Cooperative Localization

The problem of cooperative localization entails answering the following question, “Given a set of N points in a k-dimensional metric space and their corresponding pairwise distance/proximity measurements, can we find a conformation or relative positions of the points that satisfy these pairwise measurements?”. The problem is of significant interest in varied application areas such as sensor networks, transportation systems, multimedia processing, robotics, biology, non-linear dimensionality reduction etc. My current research is largely focused on the theoretical, algorithmic and practical aspects of this problem.

Collaborative High Accuracy Localization for Intelligent Transportation Systems

High accuracy localization for precise localization of vehicles in multipath environments is of significant interest for critical safety applications. Our research focuses on robust peer-to-peer localization algorithms in multipath environments under bandwidth constraints. The U.S Department of Transportation recently recognized our work by selecting us as one of the six winners of the U.S. DoT Connected Vehicle Technology Challenge. Relevant references are conferences papers [4], [5], [6], [7] and technical reports [1], [2]. This is joint work with Prof. Kannan Ramchandran and Prof. Raja Sengupta.

Multimodal Location Estimation for consumer generated multimedia content

Associating geo-locations with consumer produced multimedia content such as videos and photos publicly available on Flickr, Picasa etc, is a problem of significant recent research interest. Applications range from location based services to large scale 3D modeling. Our research work explores smart graphical model based inference algorithms for this problem of geotagging using multimodal features such as audio, video and textual tags. Relevant reference is our recent conference paper [2]. This is joint work with Jaeyoung Choi, Dr. Gerald Friedland and Prof. Kannan Ramchandran.

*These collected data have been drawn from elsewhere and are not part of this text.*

(* ===== verification/TestIds.v ===== *)
(** * The node ids of a command

    [resolve_ids_spec]: which sets of nodes "all", "rand" and numbers stand for.
    [resolve_ids_ends]: with a fair random generator the drawing ends.
    [random_links_do_nothing], [random_links_hang]: the command "on n
    connections" never changes a link. *)
From stdpp Require Import base gmap sets list strings.
From Stdlib Require Import ZArith Lia.
From S2P Require Import Prelude PyList PyStr PyText PyExcept PyFuel Regex TestParser TestExecutor TestExecutorTheorems.
Local Open Scope Z_scope.

(** ** Tokens *)
Definition id_of (t : string) : option Z := if py_isdigit t then py_int t else None.
(** The ids that a list of tokens names, and how often it says "rand". *)
Definition named (ts : list string) : gset Z := list_to_set (omap id_of ts).
Fixpoint rand_count (ts : list string) : nat :=
  match ts with [] => 0%nat | t :: ts => (if String.eqb t "rand" then 1 else 0) + rand_count ts end%nat.
Definition all_ids (n : Z) : gset Z := list_to_set (seqZ 1 n).
(** The ids that a list stands for, when its "rand"s are [rs]. *)
Definition picks (n : Z) (ts : list string) (rs : list Z) : gset Z :=
  named ts ∪ list_to_set rs ∪ (if bool_decide ("all" ∈ ts) then all_ids n else ∅).

Lemma digit_range a z : digit a = Some z -> 0 <= z < 10.
Proof.
  unfold digit. set (x := Z.of_N (Ascii.N_of_ascii a) - 48).
  destruct (Z.leb_spec 0 x), (Z.ltb_spec x 10); cbn; by intros [= <-].
Qed.

Lemma digits_from_some acc s : 0 <= acc -> py_all is_digit s = true ->
  exists z, digits_from acc s = Some z /\ 0 <= z.
Proof.
  revert acc. induction s as [|a s IH]; intros acc Ha Hs; [by exists acc|].
  cbn in Hs. apply andb_true_iff in Hs as [Hd Hs]. unfold is_digit in Hd.
  destruct (digit a) as [z|] eqn:E; [|done]. apply digit_range in E as Hz.
  cbn [digits_from]. rewrite E. apply IH; [lia|done].
Qed.

Lemma isdigit_int t : py_isdigit t = true -> exists z, py_int t = Some z /\ 0 <= z.
Proof.
  intros Ht. rewrite py_int_digits by done. unfold digits.
  destruct t as [|a t]; [done|]. apply digits_from_some; [lia|done].
Qed.

Lemma isdigit_not_rand t : py_isdigit t = true -> String.eqb t "rand" = false.
Proof. intros Ht. destruct (String.eqb_spec t "rand") as [->|]; [done|done]. Qed.
Lemma isdigit_not_all t : py_isdigit t = true -> t <> "all".
Proof. by intros Ht ->. Qed.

High Accuracy 3D Localization in Mobile Multipath Environments using RFID Supertags

High-accuracy indoor positioning is mandated in many applications such as robotic positioning and navigation, first responder services etc. The non-availability of GPS requires us to develop augmenting sensing technologies to enable positioning. We propose a novel architecture for precise 3D localization in indoor multipath environments using RFID “supertags” that enables a robust inexpensive self-calibrating navigation system.             

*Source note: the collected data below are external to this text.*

(* ===== verification/TestCluster.v ===== *)
(** * The executor on a cluster of network managers

    The remote calls of the executor answered by the network managers of
    NetworkManager.v: [cluster] is an instance of [Platform].  A link command
    then becomes the traffic-control commands of its links, up to the first that
    is not silent ([link_reaches_tc]).  The shell that runs them is a parameter.
    The demonstration nodes at the end are the witnesses of
    the executor's theorems. *)
From stdpp Require Import base gmap sets list strings.
From Stdlib Require Import ZArith Lia.
From S2P Require Import Prelude PyList PyStr PyText PyExcept PyFuel Regex TestParser NetworkManager NetworkManagerTheorems TestExecutor TestExecutorTheorems TestIds.
Local Open Scope Z_scope.

(** ** The calls of a link command *)
Section calls.
Context {W V : Type} `{Platform W V} (set_order : gset Z -> list Z).
Abbreviation M A := (PyM (W * nat) (event V) A).

(** The connections that are changed for a pair, and for sets of nodes. *)
Definition pair_calls (b : bool) (s t : Z) : list (Z * Z) :=
  if s =? t then [] else (s, t) :: if b then [(t, s)] else [].
Definition link_calls (b : bool) (S T : gset Z) : list (Z * Z) :=
  mjoin ((fun s => mjoin (pair_calls b s <$> set_order T)) <$> set_order S).

Definition modify_call (rule : string) (c : Z * Z) : M unit :=
  let! ok := rpc (Modify (py_str c.1) (py_str c.2) rule)
               (rpc_modify_outgoing_connection (py_str c.1) (py_str c.2) rule) in
  if (ok : bool) then py_return tt else netem_error rule.

Lemma str_eqb a b : String.eqb (py_str a) (py_str b) = (a =? b).
Proof.
  destruct (String.eqb_spec (py_str a) (py_str b)) as [E|E].
  - apply py_str_inj in E as ->. by rewrite Z.eqb_refl.
  - destruct (Z.eqb_spec a b); congruence.
Qed.

Lemma call_modify_known nodes a b rule s : a ∈ nodes ->
  call_modify (W := W) (V := V) nodes (py_str a) (py_str b) rule s =
  rpc (Modify (py_str a) (py_str b) rule)
    (rpc_modify_outgoing_connection (py_str a) (py_str b) rule) s.
Proof.
  intros Ha. unfold call_modify, nodes_rpc.
  rewrite bool_decide_eq_true_2 by (by apply list_elem_of_fmap_2). by rewrite bind_return.
Qed.

Lemma modify_connection_calls nodes a b rule bidir s : a ∈ nodes -> b ∈ nodes ->
  modify_connection (W := W) (V := V) nodes a b rule bidir s =
  py_for (pair_calls bidir a b) (modify_call rule) s.
Proof.
  intros Ha Hb. unfold modify_connection, pair_calls. rewrite str_eqb.
  destruct (a =? b); [done|].
  assert (Hcall : forall x y (k : M unit) s, x ∈ nodes ->
    (let! ok := call_modify nodes (py_str x) (py_str y) rule in
     if negb ok then netem_error rule else k) s = (modify_call rule (x, y) ;;! k) s).
  { intros x y k s' Hx. unfold modify_call. rewrite py_bind_assoc.
    unfold py_bind at 1 2. rewrite call_modify_known by done.
    destruct (rpc _ _ _) as [[s1 e1] [[]|]]; [by rewrite bind_return|done..]. }
  destruct bidir; cbn [py_for]; rewrite Hcall by done; [|done].
  apply py_bind_ext. intros [] s'. by rewrite (Hcall b a).
Qed.

Lemma py_for_ext {B} (l : list B) (f g : B -> M unit) s :
  (forall x s, x ∈ l -> f x s = g x s) -> py_for l f s = py_for l g s.
Proof.
  revert s. induction l as [|x l IH]; intros s Hfg; [done|]. cbn [py_for].
  unfold py_bind at 1 2. rewrite Hfg by (by left).
  destruct (g x s) as [[s1 e1] [[]|]]; [|done]. rewrite IH; [done|]. intros. apply Hfg. by right.
Qed.

Lemma py_for_join {B D} (l : list B) (f : B -> list D) (g : D -> M unit) s :
  py_for l (fun x => py_for (f x) g) s = py_for (mjoin (f <$> l)) g s.
Proof.
  revert s. induction l as [|x l IH]; intros s; [done|].
  rewrite fmap_cons. cbn [py_for mjoin list_join]. rewrite py_for_app. by apply py_bind_ext.
Qed.

(** Changing links is changing their connections one after the other. *)
Lemma modify_connections_calls nodes (S T : gset Z) rule b s :
  (forall X i, i ∈ set_order X -> i ∈ X) -> (forall i, i ∈ S ∪ T -> i ∈ nodes) ->
  modify_connections (W := W) (V := V) set_order nodes S T rule b s =
  py_for (link_calls b S T) (modify_call rule) s.
Proof.
  intros Ho Hn. unfold modify_connections, link_calls. rewrite <-py_for_join.
  apply py_for_ext. intros x s1 Hx. rewrite <-py_for_join. apply py_for_ext. intros y s2 Hy.
  apply modify_connection_calls; apply Hn; apply Ho in Hx, Hy; set_solver.
Qed.
End calls.

(** ** The cluster *)
Section cluster.
Context {K D V : Type}.
Context (shell : K -> string -> K * outcome string).
Context (daemon : Z -> D -> D * outcome (list V)).

(** The managers by node id, each with the state of its node; the test daemon. *)
Record cluster : Type := mkCluster { managers : gmap string (NetemManager * K); test_daemon : D }.

Definition on_node {A} (call : NetemManager -> PyM K string A) (node : string) (w : cluster) :
    cluster * outcome A :=
  match managers w !! node with
  | None => (w, Raise IOError)               (* nobody listens there *)
  | Some (m, k) =>
      let '(k', _, r) := call m k in
      ({| managers := <[node := (m, k')]> (managers w); test_daemon := test_daemon w |}, r)
  end.

Definition cluster_platform : Platform cluster V := {|
  rpc_clean_all_qdisc := on_node (clean_all_qdisc shell);
  rpc_create_root_qdisc := on_node (create_root_qdisc shell);
  rpc_init_qdisc := on_node (init_qdisc shell);
  rpc_modify_outgoing_connection node target rule :=
    on_node (fun m => modify_outgoing_connection shell m target rule) node;
  rpc_run n w := let '(d, r) := daemon n (test_daemon w) in
    ({| managers := managers w; test_daemon := d |}, r);
|}.
End cluster.
Arguments cluster : clear implicits.

(** ** From a link command to tc *)

(** A shell that also records what it ran and what each command answered. *)
Section recording.
Context {K : Type} (shell : K -> string -> K * outcome string).
Abbreviation answered := (string * outcome string)%type.
Abbreviation recorded := (list answered * K)%type.

Definition recording (w : recorded) (c : string) : recorded * outcome string :=
  let '(k, r) := shell w.2 c in ((w.1 ++ [(c, r)], k), r).
(** The command wrote nothing to its standard error. *)
Definition silent {A} (x : A * outcome string) : Prop := x.2 = Ret "".

End recording.

(** The items [cs] were tried in order, with their answers: all of them, each
    silent, or up to the first that was not. *)
Definition tried {A} (cs : list A) (made : list (A * outcome string)) (all : bool) : Prop :=
  if all then made.*1 = cs /\ Forall silent made
  else exists before x rest, made = before ++ [x] /\ cs = made.*1 ++ rest /\ Forall silent before /\ ~ silent x.

Lemma tried_cons {A} (c : A) cs made b : tried cs made b -> tried (c :: cs) ((c, Ret "") :: made) b.
Proof.
  destruct b; [intros [<- Hs]; split; [done|by constructor]|].
  intros (before & x & rest & -> & -> & Hb & Hx). exists ((c, Ret "") :: before), x, rest.
  split_and!; [done|done|by constructor|done].
Qed.
Abbreviation recorded K := (list (string * outcome string) * K)%type.

Section tc.
Context {K D V : Type} (shell : K -> string -> K * outcome string) (daemon : Z -> D -> D * outcome (list V)).
Abbreviation world := (cluster (recorded K) D).
#[local] Instance recording_platform : Platform world V := cluster_platform (recording shell) daemon.

(** The managers as the provisioner configures them. *)
Definition configured (w : world) (nodes : list Z) : Prop :=
  forall i, i ∈ nodes -> exists m st, managers w !! py_str i = Some (m, st) /\
    host_id m = i /\ free_percent (interface m) = true.

Definition interface_at (w : world) (i : Z) : string :=
  match managers w !! py_str i with Some (m, _) => interface m | None => "" end.
Definition log_at (w : world) (i : Z) : list (string * outcome string) :=
  match managers w !! py_str i with Some (_, st) => st.1 | None => [] end.

(** What changing the connections [made] is for node [i]: the traffic-control
    commands and their answers. *)
Definition tc_log (w : world) (rule : string) (i : Z) (made : list ((Z * Z) * outcome string)) :
    list (string * outcome string) :=
  (fun x => (change_command (interface_at w i) i x.1.2 rule, x.2)) <$> filter (fun x => x.1.1 = i) made.

(** One call: the command runs on the node, and the answer says whether it was
    silent. *)
Lemma change_one w nodes a b rule : configured w nodes -> a ∈ nodes ->
  py_in interface_token rule = false -> py_in peer_id_token rule = false ->
  exists w' r, let ok := bool_decide (r = Ret "") in
    rpc_modify_outgoing_connection (py_str a) (py_str b) rule w = (w', Ret ok) /\
    configured w' nodes /\ (forall i, interface_at w' i = interface_at w i) /\
    forall i, log_at w' i = log_at w i ++ tc_log w rule i [((a, b), r)].
Proof.
  intros Hw Ha H1 H2. destruct (Hw a Ha) as (m & st & Hm & Hh & Hi).
  set (c := change_command (interface m) a b rule).
  assert (Hr : runs (recording shell) (modify_outgoing_connection (recording shell) m (py_str b) rule) [c]).
  { subst c. replace (change_command (interface m) a b rule) with ("sudo tc qdisc change dev " +:+ interface m
      +:+ " parent 1:" +:+ py_str (host_id m) +:+ py_str b +:+ "2 netem " +:+ rule)
      by (unfold change_command, flow; by rewrite Hh, !app_assoc_s).
    by apply runs_change; [|apply py_str_free|..]. }
  destruct (shell st.2 c) as [k' r] eqn:Es.
  assert (Hm' : exists es, modify_outgoing_connection (recording shell) m (py_str b) rule st =
    ((st.1 ++ [(c, r)], k'), es, Ret (bool_decide (r = Ret "")))).
  { specialize (Hr st). cbn [run_script] in Hr. unfold recording at 1 in Hr. rewrite Es in Hr.
    destruct r as [err|e]; [|by eexists; rewrite bool_decide_eq_false_2 by done; exact Hr].
    destruct (decide (err = "")) as [E|Hne]; eexists.
    - rewrite bool_decide_eq_true_2 by congruence. subst err. exact Hr.
    - rewrite bool_decide_eq_false_2 by congruence. apply String.eqb_neq in Hne. rewrite Hne in Hr. exact Hr. }
  destruct Hm' as [es Hm'].
  change (rpc_modify_outgoing_connection (py_str a) (py_str b) rule w) with
    (on_node (K := recorded K) (D := D)
       (fun m => modify_outgoing_connection (recording shell) m (py_str b) rule) (py_str a) w).
  unfold on_node. rewrite Hm, Hm'.
  eexists _, r. split; [reflexivity|]. cbn [managers]. split; [|split].
  - intros i Hin. destruct (decide (i = a)) as [->|Hne].
    + eexists m, _. cbn [managers]. rewrite lookup_insert_eq. by split.
    + destruct (Hw i Hin) as (m' & log' & Hm'' & Hr'). exists m', log'.
      cbn [managers]. rewrite lookup_insert_ne; [done|]. intros E%py_str_inj. done.
  - intros i. unfold interface_at. cbn [managers]. destruct (decide (i = a)) as [->|Hne].
    + by rewrite lookup_insert_eq, Hm.
    + rewrite lookup_insert_ne; [done|]. intros E%py_str_inj. done.
  - intros i. unfold log_at, tc_log. cbn [managers]. destruct (decide (i = a)) as [->|Hne].
    + rewrite lookup_insert_eq, Hm, filter_cons_True by done. cbn.
      unfold interface_at. by rewrite Hm.
    + rewrite lookup_insert_ne by (intros E%py_str_inj; done).
      rewrite filter_cons_False by (cbn; congruence). cbn. by rewrite app_nil_r.
Qed.

Lemma tc_log_cons w w' rule i x made : interface_at w' i = interface_at w i ->
  tc_log w rule i (x :: made) = tc_log w rule i [x] ++ tc_log w' rule i made.
Proof.
  intros Hi. unfold tc_log. rewrite Hi, <-fmap_app, <-filter_app. done.
Qed.

Definition invalid_rule (rule : string) : py_error :=
  TestError NETEM_ERROR ("'" +:+ rule +:+ "' is not a valid netem command") no_line.

(** The connections [cs] were changed, in order and on their nodes, up to the
    first whose command was not silent; the rule is then reported. *)
Definition changed (w w' : world) (rule : string) (cs : list (Z * Z)) (r : outcome unit) : Prop :=
  exists made all, tried cs made all /\ r = (if all then Ret tt else Raise (invalid_rule rule)) /\
    forall i, log_at w' i = log_at w i ++ tc_log w rule i made.

Lemma changed_all nodes rule cs w k : configured w nodes -> (forall c, c ∈ cs -> c.1 ∈ nodes) ->
  py_in interface_token rule = false -> py_in peer_id_token rule = false ->
  exists w' es r, py_for cs (modify_call (V := V) rule) (w, k) = ((w', k), es, r) /\ changed w w' rule cs r.
Proof.
  intros Hw Hcs H1 H2. revert w Hw Hcs. induction cs as [|[a b] cs IH]; intros w Hw Hcs.
  { exists w, [], (Ret tt). split; [done|]. exists [], true. split; [by split|]. split; [done|].
    intros i. by rewrite app_nil_r. }
  destruct (change_one w nodes a b rule Hw) as (w1 & r1 & Hc & Hw1 & Hi1 & Hl1); [apply (Hcs (a, b)); by left|done..|].
  cbn [py_for]. unfold py_bind at 1. unfold modify_call at 1, rpc, py_bind, py_emit, py_call. cbn [fst snd]. rewrite Hc.
  case_bool_decide as Hr.
  - destruct (IH w1 Hw1) as (w2 & es & r & Hf & made & all & Ht & Hr2 & Hl2); [intros c Hc'; apply Hcs; by right|].
    eexists w2, _, r. split; [cbn; by rewrite Hf|]. exists (((a, b), r1) :: made), all. subst r1.
    split; [by apply tried_cons|]. split; [done|].
    intros i. rewrite Hl2, Hl1, <-app_assoc. by rewrite (tc_log_cons w w1 rule i _ made (Hi1 i)).
  - eexists w1, _, _. split; [done|]. exists [((a, b), r1)], false. split; [|by split].
    by exists [], ((a, b), r1), cs.
Qed.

          This is joint work with Prof. Kannan Ramchandran.

Convex Relaxations for Localization

Estimating the point conformation given a subset of the pairwise distance measurements is NP-hard. The problem is further interesting when a fraction of these measurements are corrupted by outliers. We explore SDP relaxation and matrix completion techniques and provide sufficient conditions under which the problem can be solved. The problem is of significant interest in applications like protein molecular conformation, manifold learning, sensor node localization etc. Relevant reference is our recent conference submission [1]. This is joint work with Prof. Kannan Ramchandran.

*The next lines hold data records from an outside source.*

(* ===== verification/TestGenerator.v ===== *)
(** * The generator of test scripts (test_generator.py)

    A [Test] is its list of lines, which the methods extend.  A [NodeGroup]
    holds a reference to a list of nodes: its own, or the one that all groups
    created without nodes share (a class attribute). *)
From stdpp Require Import base list strings.
From Stdlib Require Import ZArith Lia Strings.Ascii.
From S2P Require Import Prelude PyList PyStr PyText.
Local Open Scope Z_scope.

(** ** Node: its id as a string *)
Module GNode.
Definition init (id : Z) : string := py_str id.
Definition random : string := "rand".
End GNode.

(** ** NodeGroup *)
Module NodeGroup.
(** The lists of nodes by reference; reference 0 is the class attribute. *)
Abbreviation heap := (list (list string)).
Definition class_nodes : nat := 0%nat.
Record t : Type := mk { own : option nat }.

(** [NodeGroup(nodes)]: an empty list is not kept. *)
Definition init (h : heap) (nodes : nat) : t :=
  match h !! nodes with
  | Some (_ :: _) => {| own := Some nodes |}
  | _ => {| own := None |}
  end.

Definition all : string := "all".

Definition nodes (g : t) : nat := default class_nodes (own g).

Definition add (h : heap) (g : t) (node : string) : heap := alter (fun l => l ++ [node]) (nodes g) h.

(** [result[:-1]] *)
Fixpoint but_last (s : string) : string :=
  match s with
  | EmptyString => EmptyString
  | String a EmptyString => EmptyString
  | String a s => String a (but_last s)
  end.

Definition to_str (h : heap) (g : t) : string :=
  let result := fold_left (fun result node => result +:+ node +:+ " ")
                  (default [] (h !! nodes g)) "" in
  if (0 <? String.length result)%nat then but_last result else result.
End NodeGroup.

(** ** Test: the methods on [test_lines] *)
Module TestScript.
Abbreviation t := (list string).
Definition init : t := [].

Definition run (n_op : Z) (self : t) : t := self ++ ["run " +:+ py_str n_op].
Definition reset (self : t) : t := self ++ ["reset"].

Definition from_to_command (sources targets : string) (bidirectional : bool) (netem_command : string) : string :=
  if bidirectional then
    "from " +:+ sources +:+ " to " +:+ targets +:+ " bidirectional set " +:+ netem_command
  else "from " +:+ sources +:+ " to " +:+ targets +:+ " set " +:+ netem_command.

Definition set_rule (rule sources targets : string) (bidirectional : bool) (self : t) : t :=
  self ++ [from_to_command sources targets bidirectional rule].
Definition set_delay (delay : Z) (sources targets : string) (bidirectional : bool) (self : t) : t :=
  self ++ [from_to_command sources targets bidirectional ("delay " +:+ py_str delay +:+ "ms")].
Definition set_loss (loss : Z) (sources targets : string) (bidirectional : bool) (self : t) : t :=
  self ++ [from_to_command sources targets bidirectional ("loss " +:+ py_str loss +:+ "%")].
Definition partition (group1 group2 : string) (self : t) : t := set_loss 100 group1 group2 true self.

Definition indent (line : string) : string := String "009"%char line.
Definition times_line (times : Z) : string := py_str times +:+ " times".

(** [self.repeat(test, times)] for another test. *)
Definition repeat (test : t) (times : Z) (self : t) : t :=
  self ++ ["do"] ++ (indent <$> test) ++ [times_line times].
Definition repeat_all (times : Z) (self : t) : t := ["do"] ++ (indent <$> self) ++ [times_line times].

Definition get_lines (self : t) : list string := self.

(** What is written to the file. *)
Definition print_to_file (self : t) : string :=
  fold_right (fun line file => line +:+ newline +:+ file) "" self.
End TestScript.

(** ** test_on_each_one: the test, and the file's name *)
Definition each_one (rule : string) (nop : Z) (test : TestScript.t) (i : Z) : TestScript.t :=
  TestScript.run nop (TestScript.set_rule rule NodeGroup.all (GNode.init i) false (TestScript.reset test)).
Definition test_on_each_one (nodes_number : Z) (rule : string) (nop : Z) (path : string) : string * string :=
  let test := fold_left (each_one rule nop) (seqZ 1 nodes_number) TestScript.init in
  (path +:+ py_replace " " "_" rule +:+ "_each_" +:+ py_str nodes_number +:+ "_nodes",
   TestScript.print_to_file test).

(** A file opened as text: every line ending is read as a newline. *)
Fixpoint universal_newlines (s : string) : string :=
  match s with
  | EmptyString => EmptyString
  | String a s =>
      if Ascii.eqb a "013"%char then
        match s with
        | EmptyString => newline
        | String b s' => String "010"%char (if Ascii.eqb b "010"%char then universal_newlines s' else universal_newlines s)
        end
      else String a (universal_newlines s)
  end.
Fixpoint split_lines (s : string) : list string :=
  match s with
  | EmptyString => []
  | String a s =>
      if Ascii.eqb a "010"%char then String a EmptyString :: split_lines s
      else match split_lines s with
           | [] => [String a EmptyString]
           | l :: ls => String a l :: ls
           end
  end.
(** [f.readlines()] *)
Definition readlines (s : string) : list string := split_lines (universal_newlines s).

Behavioral Economics and Sustainable Transportation

Sustainable transportation is one of the major challenges of the 21st century. The success of achieving sustainable transportation largely depends on individual willingness to adopt efficient modes of transportation and change their existing travel pattern and mode choices. This necessitates obtaining utility models of individuals in order to design effective persuasive strategies tailored to that individual. We explore techniques inspired from the area of behavioral economics to design experiments from which we can estimate individual utility functions in a statistically significant and reliable manner. We further develop persuasive technology platforms to induce behavior change and study the effectiveness of our strategies.

The Quantified Traveler

Can we use GPS tracking data to analyze a user’s mode choice? Does providing information such as emissions, cost, calories and time for a user’s travel affect his travel behavior? Does social comparison help? These are some of the questions we ask as part of this project. The project is largely spearheaded by Prof Raja Sengupta and Prof Joan Walker and their graduate students. Relevant reference is conference paper [3].

Hop-count based Self-Localization for Sensor Networks.

Estimating positions of nodes in a sensor network is a problem of significant interest. These systems are challenged by energy and communication constraints. Our research focused on developing a theoretical relationship between hop-counts and Euclidean distances and we explored graphical model based algorithms for localization using hop-counts. Relevant reference is journal paper [1]. This is joint work with Swaprava Nath, Prof. P. Vijay Kumar and Prof. Anurag Kumar.

Detecting an intruder in a sensor field with minimal communication between sensors is a topic of interest in sensor networks specifically for military applications. We focused on obtaining an optimal tradeoff between the detection performance and the energy spent in detection. We were able to make an interesting connection between the problem of detection and communication complexity theory that helped obtain bounds on the energy trade-off.  We received the IEEE DCOSS'08 Best paper award (Algorithms track), for this work. Relevant references are conference papers [8], [9] and journal paper [2]. This is joint work with Tarun Agarwal and Prof. P. Vijay Kumar.

Distributed detection in sensor networks

Image resizing and its applications

Given the variety of electronic devices with different screen resolutions, it is necessary to develop efficient image resizing algorithms. We propose an efficient resizing algorithm in the image domain and evaluate its performance on an Analog Devices video processor. Relevant reference is conference paper [9].